* _Activity_
Could you find every line in the records below that contains the word "string" and copy it?

* _Entries provided_
+++
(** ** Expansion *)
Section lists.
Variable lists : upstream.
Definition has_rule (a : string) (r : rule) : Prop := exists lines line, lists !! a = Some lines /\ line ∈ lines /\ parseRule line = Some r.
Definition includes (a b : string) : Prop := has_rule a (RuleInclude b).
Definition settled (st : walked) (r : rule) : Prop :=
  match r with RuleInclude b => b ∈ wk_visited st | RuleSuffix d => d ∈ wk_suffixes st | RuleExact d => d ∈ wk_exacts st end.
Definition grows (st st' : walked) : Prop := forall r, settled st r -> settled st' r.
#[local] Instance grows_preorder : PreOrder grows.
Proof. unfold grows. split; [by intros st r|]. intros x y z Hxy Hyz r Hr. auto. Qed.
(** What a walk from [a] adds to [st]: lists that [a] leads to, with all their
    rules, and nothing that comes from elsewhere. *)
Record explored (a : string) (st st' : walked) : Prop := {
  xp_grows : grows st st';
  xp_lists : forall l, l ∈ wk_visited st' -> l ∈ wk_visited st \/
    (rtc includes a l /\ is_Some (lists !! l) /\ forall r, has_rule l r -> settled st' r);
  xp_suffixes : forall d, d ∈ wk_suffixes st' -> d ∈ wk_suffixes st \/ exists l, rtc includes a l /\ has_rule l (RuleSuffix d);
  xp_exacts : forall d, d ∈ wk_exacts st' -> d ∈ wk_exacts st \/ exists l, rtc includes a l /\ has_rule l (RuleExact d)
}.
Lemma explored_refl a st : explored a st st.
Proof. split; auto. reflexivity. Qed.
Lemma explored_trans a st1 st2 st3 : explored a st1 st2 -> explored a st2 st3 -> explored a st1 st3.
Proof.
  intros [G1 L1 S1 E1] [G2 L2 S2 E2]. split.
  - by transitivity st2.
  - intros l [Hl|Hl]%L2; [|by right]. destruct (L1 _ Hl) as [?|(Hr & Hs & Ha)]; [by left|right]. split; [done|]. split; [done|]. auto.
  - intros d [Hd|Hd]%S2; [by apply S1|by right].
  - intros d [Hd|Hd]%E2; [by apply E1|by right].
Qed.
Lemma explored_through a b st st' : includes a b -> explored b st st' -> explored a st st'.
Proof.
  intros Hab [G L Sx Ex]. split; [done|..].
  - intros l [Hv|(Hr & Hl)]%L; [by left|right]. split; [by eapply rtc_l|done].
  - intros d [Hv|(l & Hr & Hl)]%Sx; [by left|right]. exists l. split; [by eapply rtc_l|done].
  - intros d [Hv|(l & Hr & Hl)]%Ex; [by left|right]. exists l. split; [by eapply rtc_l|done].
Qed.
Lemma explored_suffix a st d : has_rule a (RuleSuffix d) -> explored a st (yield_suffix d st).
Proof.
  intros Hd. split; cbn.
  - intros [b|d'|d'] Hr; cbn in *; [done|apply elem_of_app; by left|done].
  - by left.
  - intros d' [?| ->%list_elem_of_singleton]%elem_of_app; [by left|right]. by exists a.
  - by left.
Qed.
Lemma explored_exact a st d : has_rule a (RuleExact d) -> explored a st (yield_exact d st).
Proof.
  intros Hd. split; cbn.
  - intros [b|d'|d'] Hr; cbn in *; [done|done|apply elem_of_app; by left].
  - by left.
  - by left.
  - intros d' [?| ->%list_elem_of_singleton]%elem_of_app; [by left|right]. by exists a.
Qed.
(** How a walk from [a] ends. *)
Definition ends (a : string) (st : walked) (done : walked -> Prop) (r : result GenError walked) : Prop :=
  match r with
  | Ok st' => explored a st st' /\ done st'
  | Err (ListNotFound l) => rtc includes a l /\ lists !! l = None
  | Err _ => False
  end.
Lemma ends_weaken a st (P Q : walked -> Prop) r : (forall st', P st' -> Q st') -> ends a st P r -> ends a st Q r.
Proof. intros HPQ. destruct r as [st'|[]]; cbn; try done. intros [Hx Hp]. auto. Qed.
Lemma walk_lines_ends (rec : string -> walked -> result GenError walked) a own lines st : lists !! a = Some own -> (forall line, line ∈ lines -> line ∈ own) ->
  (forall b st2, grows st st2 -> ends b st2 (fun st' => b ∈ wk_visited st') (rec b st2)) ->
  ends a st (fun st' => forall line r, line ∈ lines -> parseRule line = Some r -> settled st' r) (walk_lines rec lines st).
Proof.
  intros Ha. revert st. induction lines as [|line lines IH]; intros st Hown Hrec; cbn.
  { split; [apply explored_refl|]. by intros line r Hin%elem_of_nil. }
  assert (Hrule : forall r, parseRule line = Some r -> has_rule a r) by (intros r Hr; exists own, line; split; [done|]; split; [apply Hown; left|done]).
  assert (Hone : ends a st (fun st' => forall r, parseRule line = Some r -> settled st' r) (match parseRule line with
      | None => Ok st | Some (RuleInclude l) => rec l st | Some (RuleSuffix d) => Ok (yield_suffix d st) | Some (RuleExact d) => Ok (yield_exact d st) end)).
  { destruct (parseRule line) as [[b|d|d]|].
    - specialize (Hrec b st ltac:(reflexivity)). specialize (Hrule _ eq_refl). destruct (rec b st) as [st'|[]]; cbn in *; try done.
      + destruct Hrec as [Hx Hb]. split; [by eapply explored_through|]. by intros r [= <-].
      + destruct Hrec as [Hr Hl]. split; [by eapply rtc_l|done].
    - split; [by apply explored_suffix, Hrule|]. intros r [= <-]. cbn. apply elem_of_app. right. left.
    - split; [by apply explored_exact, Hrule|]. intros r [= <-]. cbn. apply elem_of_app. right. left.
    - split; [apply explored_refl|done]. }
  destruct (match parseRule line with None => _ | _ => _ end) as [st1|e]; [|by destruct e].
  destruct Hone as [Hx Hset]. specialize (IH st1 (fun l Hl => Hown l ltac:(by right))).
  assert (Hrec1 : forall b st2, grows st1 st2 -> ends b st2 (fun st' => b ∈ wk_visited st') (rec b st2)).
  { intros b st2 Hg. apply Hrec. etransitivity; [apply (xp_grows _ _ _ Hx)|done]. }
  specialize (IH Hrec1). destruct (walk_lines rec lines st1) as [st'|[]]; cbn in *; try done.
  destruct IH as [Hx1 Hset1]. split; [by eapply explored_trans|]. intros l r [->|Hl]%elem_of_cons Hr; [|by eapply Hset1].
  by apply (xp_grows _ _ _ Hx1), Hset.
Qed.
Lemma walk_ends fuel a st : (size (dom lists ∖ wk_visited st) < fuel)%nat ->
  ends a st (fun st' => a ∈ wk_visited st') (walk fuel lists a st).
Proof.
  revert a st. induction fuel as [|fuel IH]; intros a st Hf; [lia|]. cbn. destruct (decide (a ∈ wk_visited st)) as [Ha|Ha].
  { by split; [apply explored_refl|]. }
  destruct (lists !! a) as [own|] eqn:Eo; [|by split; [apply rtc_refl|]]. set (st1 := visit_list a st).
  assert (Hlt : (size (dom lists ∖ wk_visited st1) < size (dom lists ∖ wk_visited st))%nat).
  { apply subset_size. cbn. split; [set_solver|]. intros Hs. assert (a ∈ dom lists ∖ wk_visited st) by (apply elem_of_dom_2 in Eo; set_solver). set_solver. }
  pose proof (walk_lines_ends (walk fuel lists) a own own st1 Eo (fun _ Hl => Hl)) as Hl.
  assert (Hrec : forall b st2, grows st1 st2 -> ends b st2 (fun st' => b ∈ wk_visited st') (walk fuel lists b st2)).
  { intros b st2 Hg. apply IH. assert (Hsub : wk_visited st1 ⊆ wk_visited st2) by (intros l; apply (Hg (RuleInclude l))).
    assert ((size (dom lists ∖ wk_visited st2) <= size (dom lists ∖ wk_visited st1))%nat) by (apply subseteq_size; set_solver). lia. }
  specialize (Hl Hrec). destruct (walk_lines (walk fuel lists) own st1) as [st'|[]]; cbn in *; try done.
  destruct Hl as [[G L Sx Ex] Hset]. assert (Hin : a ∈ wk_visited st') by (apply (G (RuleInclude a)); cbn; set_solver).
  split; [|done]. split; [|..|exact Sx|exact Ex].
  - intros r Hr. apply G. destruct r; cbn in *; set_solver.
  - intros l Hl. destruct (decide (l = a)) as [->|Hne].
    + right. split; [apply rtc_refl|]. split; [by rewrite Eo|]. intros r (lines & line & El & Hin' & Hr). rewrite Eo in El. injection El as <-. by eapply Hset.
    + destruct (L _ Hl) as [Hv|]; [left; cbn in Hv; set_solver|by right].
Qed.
+++
* _Response to this task_
Definition has_rule (a : string) (r : rule) : Prop := exists lines line, lists !! a = Some lines /\ line ∈ lines /\ parseRule line = Some r.
Definition includes (a b : string) : Prop := has_rule a (RuleInclude b).
Record explored (a : string) (st st' : walked) : Prop := {
Definition ends (a : string) (st : walked) (done : walked -> Prop) (r : result GenError walked) : Prop :=
Lemma walk_lines_ends (rec : string -> walked -> result GenError walked) a own lines st : lists !! a = Some own -> (forall line, line ∈ lines -> line ∈ own) ->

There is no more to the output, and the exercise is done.